About this task:
Check each line of the data below for the word "left", then extract the ones that have it.

[Saved data entries]
· · · · ·

Lemma witness_verifies t latest covered pos id p x n :
  tree_ok t latest covered -> ok_flatten (sht_witness_at t pos id) = Some p ->
  bt_get id (checkpoints_of t) = Some n -> leaves_of t !! Z.to_nat pos = Some x ->
  verify (path_of_witness p) x (merkle_root (take n (leaves_of t))) = true /\ mp_position (path_of_witness p) = pos.
Proof.
  intros Hok E Hn Hx. destruct (sht_witness_at t pos id) as [o|e] eqn:Ew; [|done]. cbn in E. subst o.
  destruct (sht_witness_ok _ _ _ _ Ew) as (n' & Hn' & Hpos & ->). rewrite Hn in Hn'. injection Hn' as <-.
  pose proof (lookup_lt_Some _ _ _ Hx) as Hlt. pose proof (to_capacity _ _ _ Hok) as Hcap.
  change TREE_CAPACITY with (2 ^ 24) in Hcap.
  assert (Hmod : pos mod 2 ^ 32 = pos) by (apply Z.mod_small; lia).
  unfold path_of_witness. cbn [fst snd mp_position]. rewrite Hmod. split; [|done].
  apply bool_decide_eq_true.
  assert (Hd : node_at 0 (take n (leaves_of t)) (Z.to_nat pos) = x).
  { unfold node_at. rewrite lookup_take_lt by lia. by rewrite Hx. }
  rewrite <- Hd. rewrite <- (merkle_path_root (take n (leaves_of t)) (Z.to_nat pos)).
  - unfold path_root, merkle_path. cbn [mp_position mp_auth_path]. by rewrite Z2Nat.id by lia.
  - apply Nat2Z.inj_lt. rewrite capacity_pow. change TREE_CAPACITY with (2 ^ 24). lia.
Qed.
End trees.

(** ** The client *)
Section clients.
Context `{PallasHash} {T : Type} `{!ShardTree T Empty_set} `{!MemoryTree T} {A : Type}.
Notation client := (TreeClient T).
Notation client_leaves c := (leaves_of (tc_inner c)).

Record client_ok (c : client) : Prop := {
  cl_tree : tree_ok (tc_inner c) (tc_last_synced_height c) (length (client_leaves c));
  cl_next : tc_next_position c = Z.of_nat (length (client_leaves c))
}.

(** Every position that was marked in time is marked in the tree. *)
Definition client_marked (c : client) : Prop :=
  forall pos, pos ∈ tc_marked_positions c -> 0 <= pos < tc_next_position c -> pos ∈ marks_of (tc_inner c).

Lemma client_ok_empty : client_ok client_empty /\ client_marked client_empty.
Proof.
  destruct empty_views as (E1 & _). split; [|by intros pos ?%elem_of_nil].
  split; cbn; rewrite E1; [apply tree_ok_empty|done].
Qed.

Lemma client_root_ok c : client_ok c -> client_root c = merkle_root (client_leaves c).
Proof.
  intros [Ht _]. unfold client_root, client_root_at_height. rewrite (latest_root _ _ _ Ht).
  by rewrite take_ge.
Qed.

Lemma apply_leaves_ok height ls : forall (c : client) covered,
  tree_ok (tc_inner c) (tc_last_synced_height c) covered ->
  tc_next_position c = Z.of_nat (length (client_leaves c)) -> client_marked c ->
  Z.of_nat (length (client_leaves c) + length ls) <= TREE_CAPACITY ->
  exists c', apply_leaves (A := A) height ls c = (Ok tt, c')
    /\ tree_ok (tc_inner c') (tc_last_synced_height c) covered
    /\ tc_next_position c' = Z.of_nat (length (client_leaves c')) /\ client_marked c'
    /\ client_leaves c' = client_leaves c ++ ls
    /\ tc_last_synced_height c' = tc_last_synced_height c /\ tc_marked_positions c' = tc_marked_positions c.
Proof.
  induction ls as [|x ls IH]; intros c covered Ht Hn Hm Hcap.
  { exists c. cbn. rewrite app_nil_r. split_and!; done. }
  cbn [apply_leaves]. cbn [length] in Hcap.
  set (r := if bool_decide (tc_next_position c ∈ tc_marked_positions c) then Marked else Ephemeral).
  destruct (append_ok _ _ _ x r Ht ltac:(lia)) as (t' & E & Ht' & HL & HM). rewrite E.
  set (c1 := mk_client t' (tc_next_position c + 1) (tc_last_synced_height c) (tc_marked_positions c)).
  destruct (IH c1 covered) as (c' & E' & T' & N' & M' & L' & Q1 & Q2).
  - exact Ht'.
  - cbn. rewrite Hn, HL, length_app. cbn. lia.
  - intros pos Hp Hlt. cbn in *. rewrite HM, <- Hn. apply elem_of_app.
    destruct (decide (pos = tc_next_position c)) as [->|]; [right|left; apply Hm; [done|lia]].
    unfold r. rewrite bool_decide_true by done. by apply list_elem_of_singleton.
  - cbn. rewrite HL, length_app. cbn. lia.
  - exists c'. split_and!; try done. cbn in L'. by rewrite L', HL, <- app_assoc.
Qed.

(** A block that fits behind the client's leaves. *)
Record block_fits (c : client) (b : BlockCommitments) : Prop := {
  bf_after : not_after (tc_last_synced_height c) (bc_height b) = None;
  bf_start : bc_leaves b <> [] -> bc_start_index b = tc_next_position c;
  bf_room : Z.of_nat (length (client_leaves c) + length (bc_leaves b)) <= TREE_CAPACITY
}.

Lemma apply_block_ok c b :
  client_ok c -> client_marked c -> block_fits c b ->
  exists c', client_ok c' /\ client_marked c' /\ client_leaves c' = client_leaves c ++ bc_leaves b
    /\ tc_last_synced_height c' = Some (bc_height b) /\ tc_marked_positions c' = tc_marked_positions c
    /\ apply_block (A := A) b c
       = (if bool_decide (merkle_root (client_leaves c') = bc_root b) then Ok tt
          else Err (RootMismatch (bc_height b) (Some (merkle_root (client_leaves c'))) (bc_root b)), c').
Proof.
  intros [Ht Hn] Hm [F1 F2 F3]. unfold apply_block.
  replace (negb (length (bc_leaves b) =? 0)%nat && negb (bc_start_index b =? tc_next_position c)) with false.
  2: { destruct (bc_leaves b); [done|]. rewrite F2 by done. by rewrite Z.eqb_refl, andb_false_r. }
  destruct (apply_leaves_ok (bc_height b) (bc_leaves b) c _ Ht Hn Hm F3) as (c1 & E1 & T1 & N1 & M1 & L1 & Q1 & Q2).
  rewrite E1. destruct (checkpoint_ok _ _ _ (bc_height b) T1 F1) as (t' & E2 & T2 & L2 & K2). rewrite E2.
  set (c' := mk_client t' (tc_next_position c1) (Some (bc_height b)) (tc_marked_positions c1)).
  assert (Hok : client_ok c') by (split; cbn; rewrite L2; done).
  exists c'. split; [exact Hok|].
  split; [intros pos Hp Hlt; cbn in *; rewrite K2; by apply M1|].
  cbn [c' tc_inner tc_last_synced_height tc_marked_positions]. rewrite L2, L1. split_and!; try done.
  assert (Hroot : client_root_at_height c' (bc_height b) = Some (merkle_root (client_leaves c ++ bc_leaves b))).
  { unfold client_root_at_height. cbn. rewrite root_at, (latest_get _ _ _ T2). cbn. by rewrite L2, L1, take_ge. }
  fold c'. rewrite Hroot. repeat case_bool_decide; congruence.
Qed.

Lemma validate_cons next last b blocks :
  validate_blocks (A := A) next last (b :: blocks) = Ok tt ->
  not_after last (bc_height b) = None /\ (bc_leaves b <> [] -> bc_start_index b = next)
  /\ (0 <= next <= TREE_CAPACITY -> next + Z.of_nat (length (bc_leaves b)) <= TREE_CAPACITY
      /\ validate_blocks (A := A) (next + Z.of_nat (length (bc_leaves b))) (Some (bc_height b)) blocks = Ok tt).
Proof.
  cbn [validate_blocks]. destruct (not_after last (bc_height b)); [done|].
  destruct (length (bc_leaves b) =? 0)%nat eqn:E0.
  { apply Nat.eqb_eq in E0. rewrite E0. destruct (bc_leaves b); [|done]. intros Hv. split_and!; try done.
    intros Hn. rewrite Z.add_0_r. split; [lia|done]. }
  unfold saturating_add_u64. destruct (TREE_CAPACITY <? _) eqn:E1; [done|].
  destruct (negb (bc_start_index b =? next)) eqn:E2; [done|]. destruct (TREE_CAPACITY <? _) eqn:E3 in |- *; [done|].
  change TREE_CAPACITY with (2 ^ 24) in *. unfold u64_max in *. intros Hv. split_and!; [done|lia|]. intros Hn.
  replace (Z.min (next + Z.min (Z.of_nat (length (bc_leaves b))) 18446744073709551615) 18446744073709551615)
    with (next + Z.of_nat (length (bc_leaves b))) in Hv by lia. split; [lia|done].
Qed.

Definition block_leaves (blocks : list BlockCommitments) : list Fp := concat (map bc_leaves blocks).

(** The blocks of a page that was checked are applied up to the first one whose
    root is wrong. *)
Lemma apply_blocks_ok blocks : forall (c : client) r c',
  client_ok c -> client_marked c ->
  validate_blocks (A := A) (tc_next_position c) (tc_last_synced_height c) blocks = Ok tt ->
  apply_blocks (A := A) blocks c = (r, c') ->
  client_ok c' /\ client_marked c' /\ tc_marked_positions c' = tc_marked_positions c
  /\ exists applied rest, blocks = applied ++ rest /\ client_leaves c' = client_leaves c ++ block_leaves applied
     /\ tc_last_synced_height c' = default (tc_last_synced_height c) (Some <$> (bc_height <$> last applied))
     /\ (r = Ok tt -> rest = []).
Proof.
  induction blocks as [|b blocks IH]; intros c r c' Hok Hm Hv E.
  { cbn in E. injection E as <- <-. split_and!; try done. exists [], []. cbn. by rewrite app_nil_r. }
  destruct (validate_cons _ _ _ _ Hv) as (V1 & V2 & V3).
  pose proof (cl_next _ Hok) as Hn. pose proof (to_capacity _ _ _ (cl_tree _ Hok)) as Hcap.
  destruct (V3 ltac:(lia)) as [V4 V5].
  destruct (apply_block_ok c b Hok Hm) as (c1 & Hok1 & Hm1 & L1 & Q1 & Q2 & E1); [split; [done|done|lia]|].
  cbn [apply_blocks] in E. rewrite E1 in E. destruct (bool_decide _).
  - destruct (IH c1 r c' Hok1 Hm1) as (R1 & R2 & R3 & ap & rest & -> & L & K & Hr); [|exact E|].
    { rewrite (cl_next _ Hok1), L1, length_app, Q1. by replace (Z.of_nat _) with (tc_next_position c + Z.of_nat (length (bc_leaves b))) by lia. }
    split; [done|]. split; [done|]. split; [by rewrite R3|]. exists (b :: ap), rest. split_and!; [done| |  |done].
    + by rewrite L, L1, <- app_assoc.
    + rewrite K, Q1. destruct (last ap) as [x|] eqn:El; [by rewrite last_cons, El|]. apply last_None in El as ->. done.
  - injection E as <- <-. split_and!; try done. exists [b], blocks. cbn. rewrite app_nil_r. by rewrite Q1.
Qed.
End clients.

Section syncing.
Context `{PallasHash} {T : Type} `{!ShardTree T Empty_set} `{!MemoryTree T} {A : Type}.
Notation client := (TreeClient T).
Notation client_leaves c := (leaves_of (tc_inner c)).
Context (api : SyncApi A) (limits : SyncLimits).

Lemma sync_pages_ok remaining : forall n to_height page_from (c : client) r c',
  client_ok c -> client_marked c -> sync_pages api limits remaining n to_height page_from c = (r, c') ->
  client_ok c' /\ client_marked c' /\ tc_marked_positions c' = tc_marked_positions c
  /\ exists new, client_leaves c' = client_leaves c ++ new.
Proof.
  assert (Stay : forall (c : client), client_ok c -> client_marked c ->
    client_ok c /\ client_marked c /\ tc_marked_positions c = tc_marked_positions c
    /\ exists new, client_leaves c = client_leaves c ++ new)
    by (intros c Hc Hm; split_and!; try done; exists []; by rewrite app_nil_r).
  induction remaining as [|remaining IH]; intros n to_height page_from c r c' Hok Hm E; cbn [sync_pages] in E;
    (destruct (check_sync_duration api limits (2 * n + 1)); [|injection E as <- <-; by apply Stay]);
    [injection E as <- <-; by apply Stay|].
  destruct (sa_page api n page_from to_height) as [page|e]; [|injection E as <- <-; by apply Stay].
  destruct (check_sync_duration api limits (2 * n + 2)); [|injection E as <- <-; by apply Stay].
  destruct (validate_page c page) as [[]|e] eqn:Ev; [|injection E as <- <-; by apply Stay].
  destruct (apply_blocks (pg_blocks page) c) as [o c1] eqn:Ea.
  destruct (apply_blocks_ok _ _ _ _ Hok Hm Ev Ea) as (R1 & R2 & R3 & ap & rest & _ & L & _).
  assert (Hc1 : client_ok c1 /\ client_marked c1 /\ tc_marked_positions c1 = tc_marked_positions c
    /\ exists new, client_leaves c1 = client_leaves c ++ new) by (split_and!; try done; by eexists).
  destruct o as [u|e]; [|by injection E as <- <-].
  destruct (pg_next_from_height page =? 0); [by injection E as <- <-|].
  destruct ((pg_next_from_height page <=? page_from) || (to_height <? pg_next_from_height page)); [by injection E as <- <-|].
  destruct (IH _ _ _ _ _ _ R1 R2 E) as (S1 & S2 & S3 & new & S4). split_and!; [done|done|by rewrite S3|].
  exists (block_leaves ap ++ new). by rewrite S4, L, <- app_assoc.
Qed.

Lemma check_tip_ok state (c : client) :
  client_ok c -> tc_next_position c = sy_next_index state -> check_tip (A := A) state c = Ok tt ->
  forall announced, sy_root state = merkle_root announced -> Z.of_nat (length announced) = sy_next_index state ->
  client_leaves c = announced \/ Collision.
Proof.
  intros Hok Hn E announced Hr Hl. unfold check_tip in E. pose proof (cl_next _ Hok) as Hc.
  pose proof (to_capacity _ _ _ (cl_tree _ Hok)) as Hcap.
  destruct (0 <? sy_next_index state) eqn:E0; cbn in E.
  - case_bool_decide as Er; [|done]. rewrite client_root_ok, Hr in Er by done. apply merkle_root_inj in Er; [done|lia|].
    apply Nat2Z.inj_le. by rewrite capacity_pow.
  - left. rewrite (nil_length_inv announced) by lia. apply nil_length_inv. lia.
Qed.

Lemma sync_ok (c : client) r c' :
  client_ok c -> client_marked c -> sync_with_limits api limits c = (r, c') ->
  client_ok c' /\ client_marked c' /\ tc_marked_positions c' = tc_marked_positions c
  /\ (exists new, client_leaves c' = client_leaves c ++ new)
  /\ (r = Ok tt -> exists state, sa_state api = Ok state
      /\ ((tc_next_position c' = sy_next_index state /\ check_tip (A := A) state c' = Ok tt)
          \/ (c' = c /\ sy_next_index state <> tc_next_position c /\ sy_height state < from_height c))).
Proof.
  intros Hok Hm E. unfold sync_with_limits in E.
  assert (Stay : client_ok c /\ client_marked c /\ tc_marked_positions c = tc_marked_positions c
    /\ exists new, client_leaves c = client_leaves c ++ new) by (split_and!; try done; exists []; by rewrite app_nil_r).
  destruct Stay as (S1 & S2 & S3 & S4).
  destruct (sa_state api) as [state|e]; [|injection E as <- <-; split_and!; done].
  destruct (check_sync_duration api limits 0); [|injection E as <- <-; split_and!; done].
  destruct (TREE_CAPACITY <? sy_next_index state); [injection E as <- <-; split_and!; done|].
  destruct (sy_next_index state =? tc_next_position c) eqn:En.
  { injection E as Er <-. split_and!; try done. intros ->. exists state. split; [done|]. left. split; [lia|done]. }
  destruct (sy_height state <? from_height c) eqn:Eh.
  { injection E as <- <-. split_and!; try done. intros _. exists state. split; [done|]. right. split_and!; [done|lia|lia]. }
  destruct (sync_pages _ _ _ _ _ _ c) as [o c1] eqn:Ep.
  destruct (sync_pages_ok _ _ _ _ _ _ _ Hok Hm Ep) as (P1 & P2 & P3 & P4).
  destruct o as [u|e]; [|injection E as <- <-; split_and!; done].
  destruct (negb (tc_next_position c1 =? sy_next_index state)) eqn:Et; [injection E as <- <-; split_and!; done|].
  injection E as Er <-. split_and!; try done. intros ->. exists state. split; [done|]. left. split; [lia|done].
Qed.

· · · · ·

Written solution:
    destruct (decide (pos = tc_next_position c)) as [->|]; [right|left; apply Hm; [done|lia]].
  - left. rewrite (nil_length_inv announced) by lia. apply nil_length_inv. lia.
  { injection E as Er <-. split_and!; try done. intros ->. exists state. split; [done|]. left. split; [lia|done]. }
  injection E as Er <-. split_and!; try done. intros ->. exists state. split; [done|]. left. split; [lia|done].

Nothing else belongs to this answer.